Inspirational Quotes for the WEEKEND

By Charles Leyman Kachitsa

Every vision materialisation is as strong as how its first dice or push is stronger. For Human kind, every individual person living normal life without malaise has dreams and have their thinking apparatus functional through and through. The difference is in the level and some have said the colour of the thinking that then affect the outcome including how the dream is crafted.

If a vision is well grounded it does surpass the visioner (initiator of the vision), as the creation outlives them. Such should be every persons intent to have visions implemented that surpasses their own time in this earth. Quality of the vision has to be assured through deliberate measured inputs. As others have always done, they have encouraged dreaming in colours as an alignment to make the quality of the outcome superior.

The start of implementation of the vision also matters. You have to start on a stronger way to make the vision go far. In fact a vision that is so thrown out with great measure attract advocates easily who even when the initiator has since retired, go on to make sure that the work still goes on yonder. We should all desire such legacy for our life purpose to be fulfilled.

The quotes this week are from a book that has compilation of life’s basic teaching all brought together for those who desire to be in the know. I am sure that the selected quotations below from this book will enlighten you to one or two life lessons. Read and enjoy:

CHICKEN SOUP FOR THE SOUL by Jack Canfield, Mark Victor Hansen & Amy Newmark

“In the West what we generally call love is mostly a feeling, not a power. This feeling can be delicious, even ecstatic, but there are many things love is meant to do that feelings cannot. —— When love and spirit are brought together, their power can accomplish anything. Then love, power, and spirit are one. —– There has never been a spiritual master – not Buddha, Krishna, Christ, or Mohammed – who wasn’t a messenger of love, and the power of the message has always been awesome: It has changed the world. Perhaps the very immensity of such teachers has made the rest of us reticent. We do not accept the power love can create inside us, and therefore we turn our backs on our divine status.”

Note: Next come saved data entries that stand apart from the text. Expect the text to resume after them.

(** C9: a graceful stop keeps the messages: a packet that still waits for its
    acknowledgement when the node stops is in its recipient's offline index in redis when
    the database has been closed, provided the queued deletions of session records are
    carried out before [Close] begins. *)
Theorem graceful_stop_keeps_messages sv sv' es db2 k c pk jt x :
  let n := sv_node sv in
  reachable n → node_plain n → up (redis (w_db (world n))) → running (w_db (world n)) → drained (w_db (world n)) →
  Wait_sessions sv = (Ret tt, sv') →
  db_run (w_db (world (sv_node sv'))) es (Ret tt) db2 → sessions_idle db2 →
  close_reach k db2 c → c_phase c = PDone →
  waiting n pk → NewJID (To (envelope_of pk)) = OK jt →
  hash_at (keys (w_db (world n))) (ToOfflineKey jt ++ IDX_SUFFIX) = OK x →
  no_clash n k (ToOfflineKey jt ++ IDX_SUFFIX) pk →
  ∃ y, hash_at (keys (c_db c)) (ToOfflineKey jt ++ IDX_SUFFIX) = OK y ∧ y !! Id (envelope_of pk) = Some (ToJson pk).
Proof.
  intros n Hrc Hpl Hu Hrun Hd HW Hr Hi Hcl Hph Hw Hj Hx Hnc.
  destruct (Wait_runs sv Hrc Hu) as (n' & sids & Hp & _ & Hq & E). specialize (Hq (run_open _ Hrun) Hpl).
  rewrite HW in E. injection E as ->. cbn [sv_node set_node] in Hr.
  assert (running (w_db (world n'))) as Hrun' by by eapply queued_running.
  assert (redis (w_db (world n')) = redis (w_db (world n))) as Er by by destruct Hq as (? & ? & -> & _).
  apply queued_pending in Hq. fold n in Hq. rewrite Hd in Hq. cbn [app] in Hq.
  assert (keys (w_db (world n')) = keys (w_db (world n))) as Ek by (unfold keys; by rewrite Er).
  destruct (db_run_executes _ es db2 ltac:(by rewrite Er) Hr) as (Hu2 & cs1 & Hp1 & Hk1).
  apply running_run in Hr as [_ Hrun2]; [|done].
  destruct (close_reach_pending k db2 c Hu2 Hcl) as (_ & m & cs2 & Hp2 & Hk2).
  assert (drained (c_db c)) as Hd2.
  { apply quiet_done. destruct c as [d p]. cbn in Hph |- *. subst p. eapply quiet_reach, Hcl. by apply quiet_start. }
  rewrite Hd2, app_nil_r in Hp2. rewrite Hk2, Hk1, Ek, <-run_cmds_app.
  assert (cs1 ++ cs2 ≡ₚ sessions_cmds n sids ++ replicate m (keep_cmd k)) as Hall
    by (by rewrite Hp2, app_assoc, <-Hp1, Hq).
  apply (run_cmds_hset _ _ _ _ _ x Hx).
  - intros c' Hin Hkey. rewrite Hall in Hin. apply elem_of_app in Hin as [Hin|[-> _]%elem_of_replicate].
    + eapply stop_cmds_index; try done. intros sid Hs. by rewrite Hp, elem_of_elements in Hs.
    + by destruct (nc_keep _ _ _ _ Hnc).
  - left. rewrite Hall. apply elem_of_app. left. by apply waiting_stored.
Qed.

(** C37: stopping a node with a logged in session can crash it: the deletion of the
    session's record is still queued when [Close] signals the session workers, and the
    first of them that takes it sends [KILL] on the closed channel. *)
Theorem stop_with_session_can_crash sv sv' k sid s :
  let n := sv_node sv in
  reachable n → node_plain n → up (redis (w_db (world n))) → running (w_db (world n)) → drained (w_db (world n)) →
  Forall (λ w, send_kill w = false) (workers (w_db (world n))) →
  sid ∈ sessionMap n → heap n !! sid = Some s → ss_Status (Status s) = STATUS_LOGIN →
  Wait_sessions sv = (Ret tt, sv') →
  ∃ c e c', close_reach k (w_db (world (sv_node sv'))) c ∧ close_do k e c = Some (Panic closed_channel, c').
Proof.
  intros n Hrc Hpl Hu Hrun Hd Hsk Hin Hs Hst HW.
  destruct (Wait_runs sv Hrc Hu) as (n' & sids & Hp & _ & Hq & E). specialize (Hq (run_open _ Hrun) Hpl).
  rewrite HW in E. injection E as ->. cbn [sv_node set_node].
  pose proof (queued_running _ _ _ Hq Hrun) as Hrun'. destruct Hq as (q & q4 & Ed & Hqq & Hnd). fold n in Ed, Hqq.
  destruct (drained_parts _ Hd) as (_ & _ & Hh). apply close_backlog_crash; [done|by rewrite Ed..|].
  destruct (so_jid s (proj2 (reachable_sane n Hrc) sid s Hs) Hst) as [j Hj].
  assert (DEL (ToSessionid j) ∈ q ++ q4) as Hdel.
  { rewrite Hqq. apply list_elem_of_bind. exists sid. fold n. rewrite Hs.
    split; [|by rewrite Hp, elem_of_elements]. unfold session_cmds. rewrite decide_False by by rewrite Hst.
    apply elem_of_app. left. unfold logout_cmds, login. rewrite Hst, bool_decide_true, Hj by done. set_solver. }
  apply elem_of_app in Hdel as [Hdel|Hdel]; [by destruct (proj1 (list.Forall_forall _ _) Hnd _ Hdel)|].
  rewrite Ed. cbn. destruct q4; [set_solver|]. by destruct (wbCh4s _).
Qed.

(** Stopping a node while a connection is being accepted can crash it: [Wait] closes
    [acceptCh] before the listeners, and an accept loop that already has its connection
    sends it on the closed channel, where nothing recovers the panic. *)
Theorem stop_while_accepting_can_crash sv sv' k :
  listeners sv k = Some true → websocket k = false → accepting sv = [] →
  Wait_sessions (accept_conn k sv).2 = (Ret tt, sv') → (accept_send sv').1 = Panic closed_channel.
Proof.
  intros Hl Hk Ha HW. unfold accept_conn in HW. rewrite Hl, Ha in HW. cbn [app snd] in HW.
  unfold Wait_sessions in HW. do 2 erewrite bind_Ret in HW by reflexivity. unfold in_node, zoom in HW.
  match type of HW with context [stop_sessions ?m] => destruct (stop_sessions m) as [o m'] end.
  injection HW as _ <-. unfold accept_send. cbn. by rewrite Hk.
Qed.
End Properties.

“I’ve had just a few moments like that. Falling in love is one example. And looking at a baby. Why do we smile when we we see a baby? Perhaps it’s because we see someone without all the defensive layers, someone whose smile for us we know to be fully genuine and without guile. And that baby-soul inside us smiles wistfully in recognition.”

“We all have something in our lives that we wish we could change. And we each get to decide whether or not we will allow that something to hold us down. Let your obstacle become your mentor. Let your pain become your opportunity. Some form of suffering is inevitable. It’s how we deal with the suffering that matters. Will you let it devour you or will you ride it straight into the brightness. —– No one will give you permission to live. Change now. Love now. Live like you really mean it right now. That permission is your birth-right, hot stuff; grab it!”

“The path to love is something you consciously choose to follow, and everyone who has ever fallen in love is shown the first step on that path. The unfolding of spiritual potential has been the chief concern of all the great seers, saints, prophets, masters, and sages in human history. Theirs was a carefully charted quest for the Self, a far cry from our notion of love as a messy, emotional affair.”